### GIVEN RECORDS
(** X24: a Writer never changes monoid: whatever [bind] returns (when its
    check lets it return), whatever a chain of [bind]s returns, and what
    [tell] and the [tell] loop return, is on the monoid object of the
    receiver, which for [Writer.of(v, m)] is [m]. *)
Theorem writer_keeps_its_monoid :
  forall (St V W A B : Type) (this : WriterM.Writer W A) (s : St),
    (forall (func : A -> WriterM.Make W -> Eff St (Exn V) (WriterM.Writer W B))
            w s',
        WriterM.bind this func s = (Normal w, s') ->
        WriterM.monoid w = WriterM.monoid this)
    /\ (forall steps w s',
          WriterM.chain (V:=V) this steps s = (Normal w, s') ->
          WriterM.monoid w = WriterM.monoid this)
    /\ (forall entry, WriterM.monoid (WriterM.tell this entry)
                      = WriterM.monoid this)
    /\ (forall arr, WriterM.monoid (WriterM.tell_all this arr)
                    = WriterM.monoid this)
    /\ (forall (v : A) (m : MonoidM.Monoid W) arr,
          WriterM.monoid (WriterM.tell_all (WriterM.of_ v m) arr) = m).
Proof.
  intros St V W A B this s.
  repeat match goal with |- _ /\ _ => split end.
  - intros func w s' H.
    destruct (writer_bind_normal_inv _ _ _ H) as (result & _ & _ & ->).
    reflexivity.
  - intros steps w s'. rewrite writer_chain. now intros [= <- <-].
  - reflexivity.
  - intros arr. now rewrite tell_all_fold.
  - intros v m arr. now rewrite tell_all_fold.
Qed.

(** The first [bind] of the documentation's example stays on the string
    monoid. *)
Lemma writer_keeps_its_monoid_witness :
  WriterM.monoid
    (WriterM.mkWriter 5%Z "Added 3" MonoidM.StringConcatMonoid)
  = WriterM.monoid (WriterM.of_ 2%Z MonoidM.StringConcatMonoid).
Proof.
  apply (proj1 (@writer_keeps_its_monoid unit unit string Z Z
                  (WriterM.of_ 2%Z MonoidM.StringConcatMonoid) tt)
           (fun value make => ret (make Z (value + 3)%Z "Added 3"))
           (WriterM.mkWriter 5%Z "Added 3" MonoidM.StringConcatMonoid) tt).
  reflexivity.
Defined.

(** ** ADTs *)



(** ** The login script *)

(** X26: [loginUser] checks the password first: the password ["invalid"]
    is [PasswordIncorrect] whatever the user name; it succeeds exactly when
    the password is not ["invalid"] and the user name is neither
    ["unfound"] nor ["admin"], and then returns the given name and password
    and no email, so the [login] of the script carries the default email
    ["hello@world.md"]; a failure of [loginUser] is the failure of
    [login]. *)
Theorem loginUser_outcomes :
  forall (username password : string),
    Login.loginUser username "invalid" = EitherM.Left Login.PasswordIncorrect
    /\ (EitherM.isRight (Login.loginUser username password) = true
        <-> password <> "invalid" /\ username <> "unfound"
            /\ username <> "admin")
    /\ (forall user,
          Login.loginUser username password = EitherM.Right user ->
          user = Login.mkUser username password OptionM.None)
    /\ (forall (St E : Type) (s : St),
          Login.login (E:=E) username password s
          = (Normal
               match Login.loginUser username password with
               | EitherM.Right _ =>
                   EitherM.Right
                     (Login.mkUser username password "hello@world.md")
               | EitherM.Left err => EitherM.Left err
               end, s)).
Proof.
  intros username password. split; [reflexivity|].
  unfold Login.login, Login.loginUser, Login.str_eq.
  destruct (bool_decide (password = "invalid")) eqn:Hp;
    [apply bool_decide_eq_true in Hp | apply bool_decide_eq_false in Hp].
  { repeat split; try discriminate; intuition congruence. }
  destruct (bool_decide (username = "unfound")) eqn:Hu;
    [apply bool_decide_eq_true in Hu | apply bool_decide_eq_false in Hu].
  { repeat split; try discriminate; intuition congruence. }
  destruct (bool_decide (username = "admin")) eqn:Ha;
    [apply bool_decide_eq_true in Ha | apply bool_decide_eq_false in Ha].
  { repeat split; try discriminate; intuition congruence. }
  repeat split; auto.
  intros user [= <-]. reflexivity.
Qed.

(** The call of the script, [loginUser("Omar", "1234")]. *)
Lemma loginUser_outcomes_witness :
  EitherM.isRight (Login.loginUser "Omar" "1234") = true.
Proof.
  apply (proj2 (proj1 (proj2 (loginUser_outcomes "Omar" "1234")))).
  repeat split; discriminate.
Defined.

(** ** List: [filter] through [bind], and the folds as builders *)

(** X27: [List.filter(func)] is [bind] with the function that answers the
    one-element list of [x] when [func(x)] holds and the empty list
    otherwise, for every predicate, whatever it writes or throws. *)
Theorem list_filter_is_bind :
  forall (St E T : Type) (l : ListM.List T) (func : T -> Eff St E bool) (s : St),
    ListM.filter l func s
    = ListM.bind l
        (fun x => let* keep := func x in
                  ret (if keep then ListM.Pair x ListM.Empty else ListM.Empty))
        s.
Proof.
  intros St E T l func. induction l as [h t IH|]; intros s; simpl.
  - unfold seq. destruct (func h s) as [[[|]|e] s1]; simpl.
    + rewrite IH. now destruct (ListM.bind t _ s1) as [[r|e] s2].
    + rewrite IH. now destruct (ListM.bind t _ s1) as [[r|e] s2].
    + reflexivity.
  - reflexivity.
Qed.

==

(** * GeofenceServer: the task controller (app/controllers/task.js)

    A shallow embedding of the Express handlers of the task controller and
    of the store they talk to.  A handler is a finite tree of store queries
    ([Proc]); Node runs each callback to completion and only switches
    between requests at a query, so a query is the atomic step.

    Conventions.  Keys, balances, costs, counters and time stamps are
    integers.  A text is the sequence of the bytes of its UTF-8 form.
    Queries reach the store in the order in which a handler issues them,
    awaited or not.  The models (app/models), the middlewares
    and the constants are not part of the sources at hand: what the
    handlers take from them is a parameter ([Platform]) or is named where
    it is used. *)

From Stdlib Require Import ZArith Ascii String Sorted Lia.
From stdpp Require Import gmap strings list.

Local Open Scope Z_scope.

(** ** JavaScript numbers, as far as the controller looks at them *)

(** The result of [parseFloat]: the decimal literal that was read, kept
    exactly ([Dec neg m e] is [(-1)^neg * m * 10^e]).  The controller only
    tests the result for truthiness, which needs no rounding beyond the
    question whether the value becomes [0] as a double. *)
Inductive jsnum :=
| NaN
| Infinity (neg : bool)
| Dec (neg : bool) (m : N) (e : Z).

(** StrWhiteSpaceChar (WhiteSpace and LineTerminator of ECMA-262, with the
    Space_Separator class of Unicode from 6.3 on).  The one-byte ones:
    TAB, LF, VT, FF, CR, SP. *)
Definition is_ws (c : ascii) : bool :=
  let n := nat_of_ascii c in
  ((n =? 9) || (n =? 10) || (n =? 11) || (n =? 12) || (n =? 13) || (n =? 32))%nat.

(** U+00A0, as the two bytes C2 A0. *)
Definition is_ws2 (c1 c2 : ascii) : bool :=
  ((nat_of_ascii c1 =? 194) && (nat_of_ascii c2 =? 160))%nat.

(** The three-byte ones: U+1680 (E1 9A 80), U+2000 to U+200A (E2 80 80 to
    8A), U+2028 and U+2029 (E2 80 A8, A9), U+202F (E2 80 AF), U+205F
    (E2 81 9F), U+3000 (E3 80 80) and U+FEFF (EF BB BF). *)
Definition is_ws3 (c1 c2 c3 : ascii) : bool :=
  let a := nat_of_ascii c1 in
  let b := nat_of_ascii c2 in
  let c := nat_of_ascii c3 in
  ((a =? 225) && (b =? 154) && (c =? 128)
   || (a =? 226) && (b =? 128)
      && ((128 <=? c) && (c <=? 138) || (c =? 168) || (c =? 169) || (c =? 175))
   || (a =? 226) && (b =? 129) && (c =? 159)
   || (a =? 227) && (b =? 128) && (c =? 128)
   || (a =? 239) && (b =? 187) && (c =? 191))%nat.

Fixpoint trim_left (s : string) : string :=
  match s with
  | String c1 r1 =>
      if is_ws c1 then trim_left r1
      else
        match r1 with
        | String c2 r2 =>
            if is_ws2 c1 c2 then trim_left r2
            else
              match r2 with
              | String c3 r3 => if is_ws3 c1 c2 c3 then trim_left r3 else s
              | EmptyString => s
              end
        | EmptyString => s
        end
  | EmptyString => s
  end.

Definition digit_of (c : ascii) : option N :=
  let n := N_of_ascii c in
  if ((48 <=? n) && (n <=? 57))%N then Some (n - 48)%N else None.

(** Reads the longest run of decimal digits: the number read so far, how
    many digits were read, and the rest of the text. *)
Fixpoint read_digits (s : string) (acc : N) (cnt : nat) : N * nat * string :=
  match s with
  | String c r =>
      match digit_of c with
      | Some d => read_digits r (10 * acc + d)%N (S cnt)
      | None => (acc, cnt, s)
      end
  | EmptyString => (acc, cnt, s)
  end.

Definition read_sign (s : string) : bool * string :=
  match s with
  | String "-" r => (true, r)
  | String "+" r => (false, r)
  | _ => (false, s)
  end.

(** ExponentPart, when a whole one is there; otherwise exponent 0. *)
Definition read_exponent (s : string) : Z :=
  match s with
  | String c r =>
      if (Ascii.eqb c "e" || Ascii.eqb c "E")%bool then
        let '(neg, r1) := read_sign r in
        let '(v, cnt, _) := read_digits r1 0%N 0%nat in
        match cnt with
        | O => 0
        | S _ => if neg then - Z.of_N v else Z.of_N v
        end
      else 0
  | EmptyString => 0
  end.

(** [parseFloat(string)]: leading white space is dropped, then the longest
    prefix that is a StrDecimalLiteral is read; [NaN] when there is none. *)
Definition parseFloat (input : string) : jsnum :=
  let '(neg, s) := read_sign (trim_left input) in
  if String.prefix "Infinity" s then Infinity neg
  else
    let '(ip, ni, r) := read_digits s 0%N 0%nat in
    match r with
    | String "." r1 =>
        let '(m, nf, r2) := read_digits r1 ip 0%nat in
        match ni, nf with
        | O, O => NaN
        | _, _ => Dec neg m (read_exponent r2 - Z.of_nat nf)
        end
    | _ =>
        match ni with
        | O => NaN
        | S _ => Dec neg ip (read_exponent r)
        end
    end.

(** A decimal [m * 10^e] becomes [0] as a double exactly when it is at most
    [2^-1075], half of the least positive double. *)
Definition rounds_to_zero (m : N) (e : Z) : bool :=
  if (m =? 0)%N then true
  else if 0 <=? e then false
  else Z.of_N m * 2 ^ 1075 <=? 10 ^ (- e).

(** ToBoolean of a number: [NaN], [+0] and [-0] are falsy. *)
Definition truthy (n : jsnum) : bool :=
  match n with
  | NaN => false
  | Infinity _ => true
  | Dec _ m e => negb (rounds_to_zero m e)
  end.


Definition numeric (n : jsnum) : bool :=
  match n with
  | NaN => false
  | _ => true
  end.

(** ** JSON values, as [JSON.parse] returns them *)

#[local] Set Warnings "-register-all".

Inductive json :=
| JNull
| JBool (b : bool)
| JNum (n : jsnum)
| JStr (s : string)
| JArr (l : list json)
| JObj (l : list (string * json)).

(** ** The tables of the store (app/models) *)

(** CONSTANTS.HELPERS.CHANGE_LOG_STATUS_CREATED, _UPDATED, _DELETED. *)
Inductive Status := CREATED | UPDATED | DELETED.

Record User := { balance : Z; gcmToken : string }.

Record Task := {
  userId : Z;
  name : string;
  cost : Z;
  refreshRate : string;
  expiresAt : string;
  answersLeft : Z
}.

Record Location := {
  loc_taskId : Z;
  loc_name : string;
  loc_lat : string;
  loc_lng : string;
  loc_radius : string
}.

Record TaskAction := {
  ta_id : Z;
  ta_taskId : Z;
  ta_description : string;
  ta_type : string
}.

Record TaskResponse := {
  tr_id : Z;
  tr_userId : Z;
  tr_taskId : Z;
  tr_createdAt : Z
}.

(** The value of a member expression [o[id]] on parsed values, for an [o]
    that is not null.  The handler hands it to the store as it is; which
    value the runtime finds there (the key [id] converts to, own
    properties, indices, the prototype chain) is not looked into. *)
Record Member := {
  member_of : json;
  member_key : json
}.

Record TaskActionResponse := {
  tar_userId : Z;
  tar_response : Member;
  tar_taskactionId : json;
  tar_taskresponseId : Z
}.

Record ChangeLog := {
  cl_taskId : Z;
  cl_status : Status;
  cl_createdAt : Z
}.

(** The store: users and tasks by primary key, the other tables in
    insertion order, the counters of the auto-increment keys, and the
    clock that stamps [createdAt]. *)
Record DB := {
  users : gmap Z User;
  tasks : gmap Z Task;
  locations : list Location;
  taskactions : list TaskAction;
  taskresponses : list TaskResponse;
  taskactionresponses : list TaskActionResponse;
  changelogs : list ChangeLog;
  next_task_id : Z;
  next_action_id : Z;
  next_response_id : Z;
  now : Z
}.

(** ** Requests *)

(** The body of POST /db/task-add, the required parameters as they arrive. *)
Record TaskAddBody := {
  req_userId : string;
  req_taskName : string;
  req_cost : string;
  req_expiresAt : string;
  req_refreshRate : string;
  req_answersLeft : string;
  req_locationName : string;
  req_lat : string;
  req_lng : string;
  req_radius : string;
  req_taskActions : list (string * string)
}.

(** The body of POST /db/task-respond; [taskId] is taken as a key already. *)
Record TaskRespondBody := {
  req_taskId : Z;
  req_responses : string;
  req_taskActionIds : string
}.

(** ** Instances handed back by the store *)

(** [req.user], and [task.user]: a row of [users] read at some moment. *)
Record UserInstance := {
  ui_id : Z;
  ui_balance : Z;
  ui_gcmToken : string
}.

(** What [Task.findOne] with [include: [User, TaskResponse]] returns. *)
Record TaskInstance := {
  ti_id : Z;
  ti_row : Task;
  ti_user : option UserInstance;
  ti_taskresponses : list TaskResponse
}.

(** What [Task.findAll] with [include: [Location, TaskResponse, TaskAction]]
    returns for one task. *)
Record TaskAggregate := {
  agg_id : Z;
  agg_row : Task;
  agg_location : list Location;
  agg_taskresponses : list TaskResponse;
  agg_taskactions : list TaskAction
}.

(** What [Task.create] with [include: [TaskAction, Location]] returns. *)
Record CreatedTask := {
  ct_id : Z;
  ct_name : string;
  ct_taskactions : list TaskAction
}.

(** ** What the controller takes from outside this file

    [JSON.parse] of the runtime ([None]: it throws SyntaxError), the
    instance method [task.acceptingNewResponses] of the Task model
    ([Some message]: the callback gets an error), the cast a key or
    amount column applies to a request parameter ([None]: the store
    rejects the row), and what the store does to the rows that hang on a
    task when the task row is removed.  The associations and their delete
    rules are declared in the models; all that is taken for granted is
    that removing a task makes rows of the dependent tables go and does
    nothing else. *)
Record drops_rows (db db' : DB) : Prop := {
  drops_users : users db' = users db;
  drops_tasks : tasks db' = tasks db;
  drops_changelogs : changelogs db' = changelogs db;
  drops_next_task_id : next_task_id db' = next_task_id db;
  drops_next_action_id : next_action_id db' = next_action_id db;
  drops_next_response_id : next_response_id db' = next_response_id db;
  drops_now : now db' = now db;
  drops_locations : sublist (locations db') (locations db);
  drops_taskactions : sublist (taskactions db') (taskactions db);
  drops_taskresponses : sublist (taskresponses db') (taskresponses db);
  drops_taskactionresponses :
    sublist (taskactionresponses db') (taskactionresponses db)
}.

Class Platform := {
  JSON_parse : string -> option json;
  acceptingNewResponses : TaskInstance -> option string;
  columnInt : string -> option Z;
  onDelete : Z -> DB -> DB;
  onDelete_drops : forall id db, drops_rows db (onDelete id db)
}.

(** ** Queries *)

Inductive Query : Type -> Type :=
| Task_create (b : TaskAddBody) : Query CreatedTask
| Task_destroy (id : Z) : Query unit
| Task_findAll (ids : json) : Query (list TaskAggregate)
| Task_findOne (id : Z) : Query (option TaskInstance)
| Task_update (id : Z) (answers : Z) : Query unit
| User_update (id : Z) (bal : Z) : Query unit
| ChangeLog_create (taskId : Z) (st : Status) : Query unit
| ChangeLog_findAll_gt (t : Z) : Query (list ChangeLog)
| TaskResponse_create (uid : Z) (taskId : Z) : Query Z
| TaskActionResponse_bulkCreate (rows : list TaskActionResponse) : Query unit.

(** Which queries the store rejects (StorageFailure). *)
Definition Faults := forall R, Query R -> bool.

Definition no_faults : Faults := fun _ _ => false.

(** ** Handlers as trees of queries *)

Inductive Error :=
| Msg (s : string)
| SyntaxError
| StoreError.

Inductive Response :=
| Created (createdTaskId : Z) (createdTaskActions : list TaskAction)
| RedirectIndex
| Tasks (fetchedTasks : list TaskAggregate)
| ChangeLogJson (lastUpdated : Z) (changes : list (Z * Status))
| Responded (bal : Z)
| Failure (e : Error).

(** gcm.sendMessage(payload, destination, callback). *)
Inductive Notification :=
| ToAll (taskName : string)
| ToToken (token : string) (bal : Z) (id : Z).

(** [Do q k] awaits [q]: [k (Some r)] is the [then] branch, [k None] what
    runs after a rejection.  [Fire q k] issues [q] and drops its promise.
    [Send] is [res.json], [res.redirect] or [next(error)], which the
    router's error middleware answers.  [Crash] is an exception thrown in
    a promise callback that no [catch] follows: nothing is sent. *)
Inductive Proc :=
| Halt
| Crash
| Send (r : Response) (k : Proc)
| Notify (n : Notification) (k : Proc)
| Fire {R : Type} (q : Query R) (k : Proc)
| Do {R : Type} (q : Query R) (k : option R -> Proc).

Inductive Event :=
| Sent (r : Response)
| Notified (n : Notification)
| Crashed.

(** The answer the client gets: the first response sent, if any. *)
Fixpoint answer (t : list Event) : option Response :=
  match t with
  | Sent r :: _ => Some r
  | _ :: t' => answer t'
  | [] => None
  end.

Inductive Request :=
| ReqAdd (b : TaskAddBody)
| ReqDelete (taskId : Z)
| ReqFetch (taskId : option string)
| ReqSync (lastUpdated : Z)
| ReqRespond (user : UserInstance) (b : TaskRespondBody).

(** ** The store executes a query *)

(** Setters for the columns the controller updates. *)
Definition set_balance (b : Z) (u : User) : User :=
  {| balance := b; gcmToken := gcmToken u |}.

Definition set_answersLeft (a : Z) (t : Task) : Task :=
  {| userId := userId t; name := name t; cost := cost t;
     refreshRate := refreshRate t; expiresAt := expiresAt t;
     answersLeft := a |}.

### WHAT IS NEEDED
Please give the number of lines in the data above that hold "include", and write nothing else.

### TASK SOLUTION
3